In the new study, the researchers scanned participants’ brains while they lay in an MRI machine. Seven people were measured while lying still, and two of those participants were also monitored while performing simple movements, such as winking or flexing a muscle.
The results suggest that the three general sections of the classic homunculus map—which control the face, arms and lower body, respectively—should be interspersed with three areas more related to whole-body control. These newly proposed sections may be connected to movements involving multiple body parts or activate during movements related to the midsection, writes New Scientist’s Jason Arunn Murugesu.
The whole-body control regions were connected to each other, as well as to parts of the brain in charge of action planning, pain and blood pressure regulation, per Nature News.
“We thought we knew everything about this region,” Angela Sirigu, a neuroscientist at the Institute of Cognitive Science Marc Jeannerod in France who wasn’t involved in the study, tells Nature News. “But its organization is much more complex than we have traditionally thought.”
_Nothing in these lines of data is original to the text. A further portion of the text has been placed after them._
(** What an update does; [p'] has the state of [p] but for these changes. *)
Lemma bpred_update_ok p ords baddr btarget taken pred_taken correct op u :
  bpred_ok p ords → stateful (bp_class p) → upd_ok p u → is_ctrl op = true → 0 < baddr →
  ∃ p' ords', bpred_update p baddr btarget taken pred_taken correct op u = Ok p' ∧
    bpred_ok p' ords' ∧ dirs_kept p p' ∧ bp_class p' = bp_class p ∧
    btb_sets p' = btb_sets p ∧
    rs_size p' = rs_size p ∧ rs_tos p' = rs_tos p ∧ rs_stack p' = rs_stack p ∧
    (∀ k, branches p' ords' k
       = if taken && negb (MD_IS_INDIR op && d_ras u) && bool_decide (k = btb_key p baddr)
         then btb_train baddr btarget correct op (branches p ords k)
         else branches p ords k).
Proof.
  intros Hok Hst Hu Hct Hb. unfold bpred_update. rewrite Hct. cbn [negb].
  pose proof (update_stats_same p taken pred_taken correct op u) as Hss.
  set (p1 := update_stats p taken pred_taken correct op u) in *.
  pose proof (same_state_kept _ _ Hss) as Hk1. pose proof (proj1 Hss) as Hs1.
  pose proof (bpred_ok_kept _ _ _ Hs1 Hk1 Hok) as Hok1.
  assert (∀ q, same_but_dirs p q → ∀ k, branches q ords k = branches p ords k) as Hbq.
  { intros q (_ & _ & _ & Hd & _) k. unfold branches. by rewrite Hd. }
  destruct (MD_IS_INDIR op && d_ras u).
  { exists p1, ords. rewrite andb_false_r. cbn [andb].
    destruct Hs1 as (Hc & Hs & Ha & Hd & Hz & Ht & Hstk). split_and!; try done.
    intros k. unfold branches. by rewrite Hd. }
  rewrite bool_decide_false by (destruct Hs1 as (-> & _); destruct Hst; tauto).
  assert (∃ p2, (if negb (is_uncond op) && bool_decide (bp_class p1 = BPred2Level ∨ bp_class p1 = BPredComb)
      then update_history p1 baddr taken else Ok p1) = Ok p2 ∧
      same_but_dirs p1 p2 ∧ dirs_kept p1 p2) as (p2 & -> & Hs2 & Hk2).
  { destruct (negb _ && _) eqn:Hc; [|by exists p1].
    apply andb_true_iff in Hc as [_ Hc%bool_decide_eq_true]. apply update_history_ok; [|lia].
    pose proof (po_dirs _ _ Hok1) as Hd. unfold class_dirs in Hd. destruct Hc as [Hc|Hc]; rewrite Hc in Hd; tauto. }
  cbn [mbind result_bind].
  assert (same_but_dirs p p2) as Hsp2 by (by etrans). assert (dirs_kept p p2) as Hkp2 by (by etrans).
  pose proof (bpred_ok_kept _ _ _ Hsp2 Hkp2 Hok) as Hok2.
  assert (upd_ok p2 u) as Hu2 by (destruct Hu as (?&?&?); split_and!; by eapply ptr_kept).
  destruct taken.
  - destruct (btb_update_spec p2 ords baddr btarget correct op (po_btb _ _ Hok2) Hb)
      as (b & l1 & ords' & -> & Hbl & Hfin). cbn [mbind result_bind].
    assert (upd_ok (set_btb p2 l1) u) as Hu3 by exact Hu2.
    destruct (update_dirs_ok _ true _ Hu3) as (p4 & -> & Hs4 & Hk4). cbn [mbind result_bind].
    destruct Hs4 as (Hc4 & Hse4 & Ha4 & Hd4 & Hz4 & Ht4 & Hst4).
    cbn [set_btb btb_data btb_sets btb_assoc rs_size rs_tos rs_stack bp_class] in *.
    rewrite Hd4, vupd_alter by done. cbn [mbind result_bind].
    eexists _, ords'. split; [reflexivity|].
    destruct (Hfin (set_btb p4 (alter (btb_write baddr btarget correct op) b l1)))
      as (Hbt & Hbr & Hne); [done..|].
    destruct Hsp2 as (Hc & Hs & Ha & Hd & Hz & Ht & Hstk).
    assert (dirs_kept p2 p4) as Hk24 by exact Hk4.
    assert (btb_key p2 baddr = btb_key p baddr) as Hkey by (unfold btb_key; by rewrite Hs).
    split; [split; [|exact Hbt|]|split_and!;
      cbn [set_btb btb_data btb_sets btb_assoc rs_size rs_tos rs_stack bp_class]; try congruence].
    + eapply (class_dirs_kept p2); [exact Hk24|by cbn; rewrite Hc4|apply Hok2].
    + unfold ras_ok. cbn [rs_size rs_stack rs_tos set_btb]. rewrite Hz4, Hst4, Ht4. apply Hok2.
    + etrans; [exact Hkp2|]. exact Hk24.
    + intros k. cbn [andb negb]. rewrite Hkey in *. case_bool_decide as Hk.
      * subst k. rewrite Hbr. f_equal. unfold branches. by rewrite Hd.
      * rewrite Hne by done. unfold branches. by rewrite Hd.
  - cbn [mbind result_bind].
    destruct (update_dirs_ok _ false _ Hu2) as (p4 & -> & Hs4 & Hk4). cbn [mbind result_bind].
    assert (same_but_dirs p p4) as Hsp4 by (by etrans).
    exists p4, ords. split; [done|]. split; [eapply (bpred_ok_kept p2); done|].
    split; [by etrans|]. destruct Hsp4 as (Hc & Hs & Ha & Hd & Hz & Ht & Hstk).
    split_and!; try done. intros k. unfold branches. cbn [andb]. by rewrite Hd.
Qed.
To support their findings, the team also looked at previous data from three large fMRI studies. By examining these brain scans from about 50,000 people, they found more evidence for the existence of the new brain regions, per New Scientist.
Finally, the researchers looked at children’s brains to study how the primary motor cortex develops. A newborn baby did not have the three whole-body control regions, but an 11-month-old baby showed signs of them. Scans of a 9-year-old child looked similar to those of adults in the study, suggesting that these newly identified brain regions develop early in life.
A deeper understanding of the homunculus could help improve treatments for stroke- or injury-related damage to the primary motor cortex, Nature News reports. And the team wonders if the whole-body control areas could one day play a role in treating Parkinson’s disease, which has movement-related symptoms, per New Scientist.